Llegué temprano, anticipando una gran cola. No me equivoqué. Ya había ido hacía un mes y ni siquiera me dejaron entrar porque “tenía que llevar una carta explicativa acompañando los documentos”, algo que no decían las instrucciones por ninguna parte de la página web. Cuando sugerí que la haría a mano, la joven encargada me lo negó alegando que “tenía que ser mecanografiada”. Me devolví a mi casa con la desazón de haber perdido una tarde.
Como hoy tenía porque sí que hacer la diligencia, me dispuse a esperar pacientemente en la cola. Estando allí escuchamos voces airadas: vimos personas recién llegadas, arremolinadas en torno a la puerta, que luego de una breve conversación con los vigilantes, entraban. Una señora se ofreció averiguar qué pasaba y regresó furiosa, contando que otra señora que había entrado le había dado un papelito al guardia y le había dicho “anótame tu celular y después nos arreglamos”.
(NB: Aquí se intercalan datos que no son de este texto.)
Lemma run_vpop g p c m t pt q n :
  vrep g p c m t pt q -> (n <= length q)%nat ->
  exists m', run (VConsumer.pop c (Z.of_nat n)) m = Done tt m' /\
    writes [(vProducerCounts g, 16); (vConsumerCounts g, 16); (vProducerPayloads g, 16); (vConsumerPayloads g, 16)] m m' /\
    vrep g p c m' (t + Z.of_nat n) (pt + bytes_of (take n q)) (drop n q).
Proof.
  intros Hr Hn. pose proof Hr as [Hx HPC HCC HPP HCP Hlen Hb Hs Hh]. pose proof (vx_consumer _ _ _ _ Hx) as [Ecn _ _ _ Htb _].
  pose proof (bytes_of_take_drop n q). pose proof (bytes_of_nonneg (drop n q)). pose proof (bytes_of_nonneg (take n q)).
  unfold VConsumer.pop. rewrite Ecn.
  cbn [CircularBuffer.getCapacity CircularBuffer._capacity Base.circular_buffer_at].
  erewrite run_bind_Done by (apply run_throw_if_false; case_bool; lia). erewrite run_bind_Done by done.
  rewrite (run_bind_Done _ _ _ _ _ (run_getDepth_ok _ _ _ _ HCC ltac:(lia))).
  erewrite run_bind_Done by (apply run_throw_if_false; case_bool; lia).
  rewrite (run_bind_Done _ _ _ _ _ (run_getOldPayloadBytes _ _ _ _ _ _ _ _ Hr Hn)).
  destruct (run_vretire g p c m _ _ _ _ (Z.of_nat n) (bytes_of (take n q)) Hx HPC HCC HPP HCP)
    as (m' & E & W & ? & ? & ? & ?); [lia..|].
  rewrite Ecn in E. exists m'. split_and!; [exact E|done|]. pose proof (vx_apart _ _ _ _ Hx) as Hap. apart_facts Hap.
  pose proof (tb_sizes _ _ _ Htb). pose proof (pb_sizes _ _ _ (vp_payload _ _ _ (vx_producer _ _ _ _ Hx))) as (? & ?).
  split; rewrite ?length_drop; [by eapply vconnected_writes|..].
  - by replace (t + Z.of_nat n + Z.of_nat (length q - n)) with (t + Z.of_nat (length q)) by lia.
  - by replace (t + Z.of_nat n + Z.of_nat (length q - n)) with (t + Z.of_nat (length q)) by lia.
  - by replace (pt + bytes_of (take n q) + bytes_of (drop n q)) with (pt + bytes_of q) by lia.
  - by replace (pt + bytes_of (take n q) + bytes_of (drop n q)) with (pt + bytes_of q) by lia.
  - lia.
  - lia.
  - rewrite fmap_drop. apply holds_tokens_drop. eapply holds_tokens_writes; eauto with hicr.
  - apply holds_payloads_drop. eapply holds_payloads_writes; eauto 10 with hicr.
Qed.

End Facts.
Quienes vivimos en Venezuela conocemos esos “arreglos”. Una chica que estaba delante de mí en la cola y yo nos fuimos a la puerta. Era increíble (¿o más bien debería decir “creíble”?) el abuso: las personas llegaban y decían “yo ya tengo número” y entraban, pero no tenían número. “Voy a llevarle la tarjeta de débito a mi primo que la dejó y está en la cola para pagar”. No había primo. “Mi mujer me está esperando porque yo soy el titular de la cuenta”. No había mujer. No tenían consideración con quienes llevábamos más de hora y media haciendo cola. Tercera edad, embarazadas, todos los que no ofrecieran “arreglos” eran enviados al final de la cola. La chica y yo nos convertimos en suertes de vigilantes para evitar los coleados, con relativo éxito.
A las dos horas y tanto, finalmente entré. Me indicaron que la cola para pagar y dejar los documentos era la misma, cosa que resultó no ser verdad. La cola para pagar era otra. Tuve la suerte de que como a la media hora de estar en la cola equivocada, alguien me indicó dónde tenía que ir primero. Hice esa fila, en la que la joven que cobraba era tan inepta, que a cada cliente le tomaba algo así como diez veces más de tiempo hacer la transacción que si la hubiera hecho solo.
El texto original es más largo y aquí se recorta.